On being single by choice

Jane Elinor O Connor 10 February 2018

I am single by choice. This is not out of disdain for romance, in fact, just today at dinner, a friend of mine remarked that I come across as a romantic. Let me then explain the paradox of being single by choice yet believing that one day I will find my soulmate.

Like any ‘normal’ girl, I grew up to believe in knights, and princes, and happy ever-after endings; like any ‘normal’ girl, I grew up to believe in the kind of love which lasts forever. What changed down the line was that I stopped defining myself by a romantic relationship.

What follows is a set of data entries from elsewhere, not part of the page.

(** The payload of a frame, of which the header was the beginning of a piece. *)
Lemma recv_payload s p y l' rest a u b :
  rx (sk s) = remains (p ++ y) l' → waits (sk s) = [] → held rest (remains y l') →
  array_of s = a ++ u ++ b → zlen u = zlen p → zlen p < 2 ^ 31 →
  ∃ s', recv_at (zlen a) (zlen p) s = Ok (zlen p, s') ∧ read_array s' = a ++ p ++ b ∧ array_of s' = a ++ p ++ b ∧
    held rest (rx (sk s')) ∧ tx (sk s') = tx (sk s) ∧ sent (sk s') = sent (sk s) ∧ waits (sk s') = [].
Proof.
  intros Hrx Hw Hh Ha Hu Hp. destruct p as [|z p].
  - destruct u as [|]; [|pose proof (zlen_nonneg u); rewrite zlen_cons in Hu; change (@zlen Z []) with 0 in Hu; lia].
    apply (recv_at_none s rest a b); [by rewrite Hrx|done|done].
  - destruct (recv_at_part s 0 (z :: p) y l' a u b Hrx Hw ltac:(done) Ha Hu Hp) as (s' & H1 & H2 & H3 & H4 & H5).
    destruct H5 as (H5 & H6 & H7). rewrite <- H4 in Hh. exists s'. by split_and!.
Qed.

Lemma recv_frame_ok c s type flags id p rest out :
  sock c = Some s → sock_ok s (wire_frame type flags id p ++ rest) out →
  9 + zlen p ≤ READ_BUF_MAX_SIZE + 1 → 0 ≤ id < 2 ^ 31 →
  ∃ s' tail, recv_frame c = Ok (mkFrame 9 (zlen p) type flags id, get_stream id c, set_sock s' c) ∧
    read_array s' = Rfc9113.frame_header (zlen p) type flags id ++ p ++ tail ∧ sock_ok s' rest out.
Proof.
  intros Hs [Ha Hrx Htx Hw Ho] Hp Hid. unfold recv_frame. rewrite Hs.
  set (h := Rfc9113.frame_header (zlen p) type flags id) in *. pose proof (zlen_nonneg p) as Hp0.
  unfold READ_BUF_MAX_SIZE in *.
  assert (Hold : array_of s = [] ++ take 9 (array_of s) ++ drop 9 (array_of s)) by (by rewrite take_drop).
  assert (Hh : zlen h = 9) by done.
  destruct (held_open type flags id p rest _ _ Hrx eq_refl ltac:(lia)) as (j & y & l' & Hrx' & Hheld).
  unfold wire_frame in Hrx'. fold h in Hrx'. rewrite <- app_assoc in Hrx'.
  destruct (recv_at_part s j h (p ++ y) l' [] _ _ Hrx' Hw ltac:(discriminate) Hold) as (s1 & H1 & R1 & A1 & X1 & T1 & S1 & W1);
    [rewrite Hh; unfold zlen in *; rewrite length_take; lia|rewrite Hh; lia|].
  change (zlen []) with 0 in H1. rewrite Hh in H1. change FSW_HTTP2_FRAME_HEADER_SIZE with 9.
  rewrite H1, outcome_bind_ok, R1. cbn [app]. unfold h at 1.
  rewrite CodecFacts.get_payload_length_ok, outcome_bind_ok by lia.
  set (t := drop 9 (array_of s)) in *. assert (Ht : zlen t = 1016) by (unfold t, zlen in *; rewrite length_drop; lia).
  cbn [app] in A1. rewrite <- (take_drop (length p) t) in A1.
  destruct (recv_payload s1 p y l' rest h _ _ X1 W1 Hheld A1) as (s2 & H2 & R2 & A2 & X2 & T2 & S2 & W2);
    [unfold zlen in *; rewrite length_take; lia|lia|].
  rewrite Hh in H2. rewrite H2, outcome_bind_ok, R2. unfold h at 1.
  rewrite CodecFacts.fetch_frame_ok, outcome_bind_ok by done. cbn [stream_id].
  exists s2, (drop (length p) t). split; [done|]. split; [done|]. split; try congruence.
  rewrite A2, !zlen_app, Hh. unfold zlen in *. rewrite length_drop. unfold READ_BUF_MAX_SIZE. lia.
Qed.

College for me was a growing up experience of sorts – in my early 20s I was convinced that I had found the love of my life even though he did not reciprocate my feelings. This started an agonising cycle of self-inflicted misery and a complete loss of mental peace because I had placed the object of my affection at the centre of my universe. Looking back, I feel that I could have done so much more in college if only I had not placed this kind of importance on being in a relationship, or conditioning my self-worth on whether a person desired me romantically.

I realise that I am meant for so much more than being someone’s lover. Of course, I want to experience romantic love someday and I believe that it can make my life very fulfilling. But my problem is with those who think that only romantic love can make life fulfilling. Romantic love is not the single most important thing in my life and I have drawn a lot of contentment in my life from pursuing my passion for writing and swimming, and pushing myself out of my comfort zone. Pursuing a Master’s degree at Cambridge is a dream which I achieved after working very hard for two years after college. I wonder sometimes whether I would have been driven to work towards my professional goals had I remained single-mindedly focussed on a crush the way I was in college.

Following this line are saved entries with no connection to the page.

(* ===== verification/Timer.v ===== *)
(** * Timer: the timer manager (include/timer.h, src/timer.cc)

    [PQueue] is what the C++ standard promises of the [std::priority_queue]
    the manager keeps its timers in: the manager's theorems are proved against
    this interface, for every implementation of it. [sorted_pqueue] is one. *)

From S2P Require Import Prelude Words.
From stdpp Require Import sorting.
#[local] Open Scope Z_scope.

(** ** The queue interface

    [top] is an element that no other element precedes; which of several equal
    ones is not specified. [pq_elems] is the ghost multiset of the elements. *)
Class PQueue (T : Type) (comp : T → T → bool) (Q : Type) := {
  pq_empty : Q;
  pq_push : T → Q → Q;
  pq_top : Q → option T;
  pq_pop : Q → Q;
  pq_elems : Q → list T;
  pq_elems_empty : pq_elems pq_empty = [];
  pq_elems_push t q : pq_elems (pq_push t q) ≡ₚ t :: pq_elems q;
  pq_top_none q : pq_top q = None ↔ pq_elems q = [];
  pq_top_first q t u : pq_top q = Some t → u ∈ pq_elems q → comp t u = false;
  pq_top_pop q t : pq_top q = Some t → pq_elems q ≡ₚ t :: pq_elems (pq_pop q)
}.

(** ** Timers

    [F] is the type of the callbacks, [D] of their [private_data]; the back
    pointer to the manager is never read and is left out. *)
Record Timer (F D : Type) := mkTimer {
  timeout : Z;       (** uint64_t *)
  exec_msec : Z;     (** uint64_t *)
  callback : F;
  private_data : D
}.
Arguments mkTimer {F D} _ _ _ _.
Arguments timeout {F D} _.
Arguments exec_msec {F D} _.
Arguments callback {F D} _.
Arguments private_data {F D} _.

(** [CompareTimerPointer::operator ()]: the queue keeps a greatest element in
    front, so the comparison is reversed. *)
Definition CompareTimerPointer {F D} (timer1 timer2 : Timer F D) : bool :=
  exec_msec timer2 <? exec_msec timer1.

(** [Timer::get_current_ms], from the seconds and microseconds of the clock. *)
Definition get_current_ms (tv_sec tv_usec : Z) : Z :=
  u64 (i64 (tv_sec * 1000 + Z.quot tv_usec 1000)).

Definition MILLI_SECOND : Z := 1.
Definition SECOND : Z := 1000.

(** [Timer::Timer]: [now] is what [get_current_ms()] returns. *)
Definition make_timer {F D} (now _timeout : Z) (_callback : F) (_private_data : D) : Timer F D :=
  mkTimer _timeout (u64 (now + _timeout)) _callback _private_data.

Module TimerManager.
Section manager.
Context {F D Q : Type} `{PQ : !PQueue (Timer F D) CompareTimerPointer Q}.

(** [add_timer(int64_t _timeout, ...)]: the timeout becomes a [uint64_t]. *)
Definition add_timer (now _timeout : Z) (f : F) (d : D) (timers : Q) : Q :=
  pq_push (make_timer now (u64 _timeout) f d) timers.
(** [new Coroutine(fn)]: the context is ready to enter [fn] on its own stack,
    the object is registered under a fresh id. *)
Definition new_coroutine (fn : prog U) m : ptr * machine U :=
  let this := next_ptr m in
  let id := last_cid m + 1 in
  (this,
   mkMachine (cpu m) (stack m) (current m) id (<[id := this]> (coroutines m))
     (<[this := mkCoroutine None (mkContext (Some (Prog fn, Some this)) None None false) id]> (objects m))
     (Pos.succ this) (globals m)).

(** [Coroutine::run] up to the return of [swap_in]. *)
Definition run (this : ptr) (k : Z → prog U) m : outcome (machine U) :=
  '(_, c) ← deref (Some this) m;
  let m := set_object this (set_origin (current m) c) m in
  let m := set_current (Some this) m in
  swap_in this (AfterRun this (cid c) k) m.

(** [Coroutine::_resume] up to the return of [swap_in]. *)
Definition _resume (this : ptr) (k : prog U) m : outcome (machine U) :=
  if bool_decide (current m = Some this) then Exit (* assert(current != this) *)
  else
    '(_, c) ← deref (Some this) m;
    let m := set_object this (set_origin (current m) c) m in
    let m := set_current (Some this) m in
    swap_in this (AfterResume this k) m.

I am recently trying to move on from someone I fell for after college – through him, I discovered a love for oceans and I felt a connection I have never felt for anybody else before. Although we were only friends, his thoughts affected me when I first moved to Cambridge and made sense of this sea of change that moving abroad brought. Last year during the Michaelmas break, I realised how unhealthy it was for me to be unhappy just because I was not in a romantic relationship with someone I liked – I realised that I was “throwing away” my Cambridge experience by being unhappy over someone who was a thousand miles away. I didn’t like the person that I was becoming, i.e. someone who failed to appreciate what she had in her life because she was too heart-broken over unrequited love. That’s when I started prioritising the things that should matter in my life – at present that is focussing on my studies in Cambridge and making use of opportunities to develop my personality. This has changed my life for the better and I am overall much happier in Cambridge than I was when I first arrived here.

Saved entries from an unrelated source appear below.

(* ===== verification/Channel.v ===== *)
(** * Channel (include/coroutine_channel.h, src/coroutine/channel.cc)

    A queue of pointers with a capacity between coroutines. Its operations are
    programs of the scheduler's machine: they read [current], wait with
    [yield], and resume a coroutine that waits on the other side. *)

From S2P Require Import Prelude Words Timer Coroutine Waiters Sleep.
From stdpp Require Import gmap.
From Stdlib Require Import QArith_base.
#[local] Open Scope Z_scope.

(** [closed] is never read. The queues of waiters hold [Coroutine *]. *)
Record channel (V : Type) := mkChannel {
  capacity : Z;
  producer_queue : list (option ptr);
  consumer_queue : list (option ptr);
  data_queue : list V
}.
Arguments mkChannel {V} _ _ _ _.
Arguments capacity {V} _.
Arguments producer_queue {V} _.
Arguments consumer_queue {V} _.
Arguments data_queue {V} _.

Module Channel.
Section channel.
Context {U V TQ : Type} `{!PQueue co_timer CompareTimerPointer TQ}.
Context `{!Part (channel V) U} `{!Part (time_state TQ) U}.

Definition make (_capacity : Z) : channel V := mkChannel _capacity [] [] [].

Definition set_producers q (ch : channel V) : channel V := mkChannel (capacity ch) q (consumer_queue ch) (data_queue ch).
Definition set_consumers q (ch : channel V) : channel V := mkChannel (capacity ch) (producer_queue ch) q (data_queue ch).
Definition set_data (q : list V) (ch : channel V) : channel V := mkChannel (capacity ch) (producer_queue ch) (consumer_queue ch) q.

(** [if (timeout > 0) add_timer(...)] *)
Definition arm (timeout : Q) (co : option ptr) (u : U) : outcome U :=
  if positive_time timeout then add_co_timer timeout co u else Ok u.

(** [pop] after the wait: [None] is the null pointer it returns when it was
    woken with nothing to take. *)
Definition pop_data (k : option V → prog U) : prog U :=
  Act (λ u, let ch : channel V := view u in
    match data_queue ch with
    | [] => Ok (u, k None)
    | data :: d =>
        let ch := set_data d ch in
        match producer_queue ch with
        | [] => Ok (set_view ch u, k (Some data))
        | co :: q => Ok (set_view (set_producers q ch) u, Resume co (k (Some data)))
        end
    end).

(** [pop] once it has read [current] *)
Definition pop_start (timeout : Q) (k : option V → prog U) (co : option ptr) : prog U :=
  Act (λ u, match data_queue (view (T := channel V) u) with
    | [] =>
        u ← arm timeout co u;
        let ch : channel V := view u in
        Ok (set_view (set_consumers (consumer_queue ch ++ [co]) ch) u, Yield (pop_data k))
    | _ => Ok (u, pop_data k)
    end).

Definition pop (timeout : Q) (k : option V → prog U) : prog U := GetCurrent (pop_start timeout k).

Definition full (ch : channel V) : bool := zlen (data_queue ch) =? capacity ch.

(** [push] after the wait *)
Definition push_data (data : V) (k : bool → prog U) : prog U :=
  Act (λ u, let ch : channel V := view u in
    if full ch then Ok (u, k false)
    else
      let ch := set_data (data_queue ch ++ [data]) ch in
      match consumer_queue ch with
      | [] => Ok (set_view ch u, k true)
      | co :: q => Ok (set_view (set_consumers q ch) u, Resume co (k true))
      end).

(** [push] once it has read [current] *)
Definition push_start (data : V) (timeout : Q) (k : bool → prog U) (co : option ptr) : prog U :=
  Act (λ u,
    if full (view u) then
      u ← arm timeout co u;
      let ch : channel V := view u in
      Ok (set_view (set_producers (producer_queue ch ++ [co]) ch) u, Yield (push_data data k))
    else Ok (u, push_data data k)).

Definition push (data : V) (timeout : Q) (k : bool → prog U) : prog U :=
  GetCurrent (push_start data timeout k).

End channel.
End Channel.

(** ** Clients without timeouts

    [client b p]: a program that uses coroutines only through the channel,
    never waits with a timeout, and, outside coroutines ([b] is [false]), only
    creates them. Nothing is asked of what it does after a [pop] that returns
    the null pointer or a [push] that returns [false]. *)
Module ChannelFacts.
Import Sched SchedInv Channel.
Section channel_facts.
Context {U V TQ : Type} `{!PQueue co_timer CompareTimerPointer TQ}.
Context `{!Part (channel V) U} `{!Part (time_state TQ) U}.
Implicit Types (m : machine U) (c : Coroutine U) (p : prog U) (u : U).

Inductive client : bool → prog U → Prop :=
| client_ret b : client b Ret
| client_act b f :
    (∀ u, defined (f u) = true) →
    (∀ u u' p, f u = Ok (u', p) → view (T := channel V) u' = view u ∧ client b p) →
    client b (Act f)
| client_create b fn k : client true fn → (∀ id, client b (k id)) → client b (Create fn k)
| client_pop timeout (k : option V → prog U) :
    positive_time timeout = false → (∀ v, client true (k (Some v))) → client true (pop timeout k)
| client_push v timeout k :
    positive_time timeout = false → client true (k true) → client true (push v timeout k).

(** What a coroutine in a queue of waiters is suspended in. *)
Definition in_pop (_ : option ptr) (_ : Z) p : Prop := ∃ k, p = pop_data k ∧ ∀ v : V, client true (k (Some v)).
Definition in_push (_ : option ptr) (_ : Z) p : Prop := ∃ (v : V) k, p = push_data v k ∧ client true (k true).

(** The state of the channel when no operation is in progress: waiters wait
    for a reason. *)
Definition quiet (ch : channel V) : Prop :=
  (consumer_queue ch ≠ [] → data_queue ch = []) ∧
  (producer_queue ch ≠ [] → zlen (data_queue ch) = capacity ch) ∧
  zlen (data_queue ch) ≤ capacity ch ∧ 1 ≤ capacity ch.

(** A [pop] is about to take, a [push] about to put. *)
Definition pop_ready (ch : channel V) : Prop :=
  (∃ v d, data_queue ch = v :: d ∧
    (consumer_queue ch ≠ [] → d = [] ∧ producer_queue ch = []) ∧
    (producer_queue ch ≠ [] → zlen (v :: d) = capacity ch)) ∧
  zlen (data_queue ch) ≤ capacity ch ∧ 1 ≤ capacity ch.

Definition push_ready (ch : channel V) : Prop :=
  (producer_queue ch ≠ [] → zlen (data_queue ch) = capacity ch - 1 ∧ consumer_queue ch = []) ∧
  (consumer_queue ch ≠ [] → data_queue ch = []) ∧
  zlen (data_queue ch) < capacity ch.

Inductive doing m (ch : channel V) : list (option ptr) → list (option ptr) → Prop :=
| doing_client p :
    cpu m = Prog p → client (on_stack m) p → quiet ch →
    doing m ch (consumer_queue ch) (producer_queue ch)
| doing_return a id :
    returns (cpu m) a id → client (on_stack m) (resumption (cpu m)) → quiet ch →
    doing m ch (consumer_queue ch) (producer_queue ch)
| doing_pop timeout k co :
    cpu m = Prog (pop_start timeout k co) → co = current m → on_stack m = true →
    positive_time timeout = false → (∀ v : V, client true (k (Some v))) → quiet ch →
    doing m ch (consumer_queue ch) (producer_queue ch)
| doing_push v timeout k co :
    cpu m = Prog (push_start v timeout k co) → co = current m → on_stack m = true →
    positive_time timeout = false → client true (k true) → quiet ch →
    doing m ch (consumer_queue ch) (producer_queue ch)
| doing_pop_wait k cs :
    cpu m = Prog (Yield (pop_data k)) → on_stack m = true →
    (∀ v : V, client true (k (Some v))) → quiet ch → consumer_queue ch = cs ++ [current m] →
    doing m ch cs (producer_queue ch)
| doing_push_wait v k ps :
    cpu m = Prog (Yield (push_data v k)) → on_stack m = true →
    client true (k true) → quiet ch → producer_queue ch = ps ++ [current m] →
    doing m ch (consumer_queue ch) ps
| doing_take k :
    cpu m = Prog (pop_data k) → on_stack m = true → (∀ v : V, client true (k (Some v))) →
    pop_ready ch → doing m ch (consumer_queue ch) (producer_queue ch)
| doing_put v k :
    cpu m = Prog (push_data v k) → on_stack m = true → client true (k true) →
    push_ready ch → doing m ch (consumer_queue ch) (producer_queue ch)
| doing_wake_consumer co p :
    cpu m = Prog (Resume co p) → on_stack m = true → client true p → pop_ready ch →
    doing m ch (co :: consumer_queue ch) (producer_queue ch)
| doing_wake_producer co p :
    cpu m = Prog (Resume co p) → on_stack m = true → client true p → push_ready ch →
    doing m ch (consumer_queue ch) (co :: producer_queue ch).

Abbreviation chan_base := (base client in_pop in_push).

I don’t blame others like me who are “romantic at heart” and take time to recover from heart-break. I find that we are unconsciously exposed to feeling that romantic love is necessary, take for instance, when a friend you run into after a very long time asks how your love life is. This seemingly innocuous inquiry can make us question whether it is in fact okay to be single.

There’s a lot to be said for loving yourself and your own company first. I used to count on the presence of a significant other in my life to fill an inexplicable “void” in my life, fortunately I am wiser now – your significant other should supplement your happiness but first you must be happy on your own. Love yourself and look pretty for yourself. Ask yourself, “Would I date the person I am?” If your answer is ‘no’, it indicates your dissatisfaction with some aspect of your life, do what you must to change the way you feel about yourself. These are inner conflicts and you cannot count on someone else (i.e. an external source) to resolve them for you.

I no longer actively “look” for romantic love. Whenever I find myself unhappy over my single status, I remind myself that there is much more to life than being someone’s significant other. I am happily single by choice.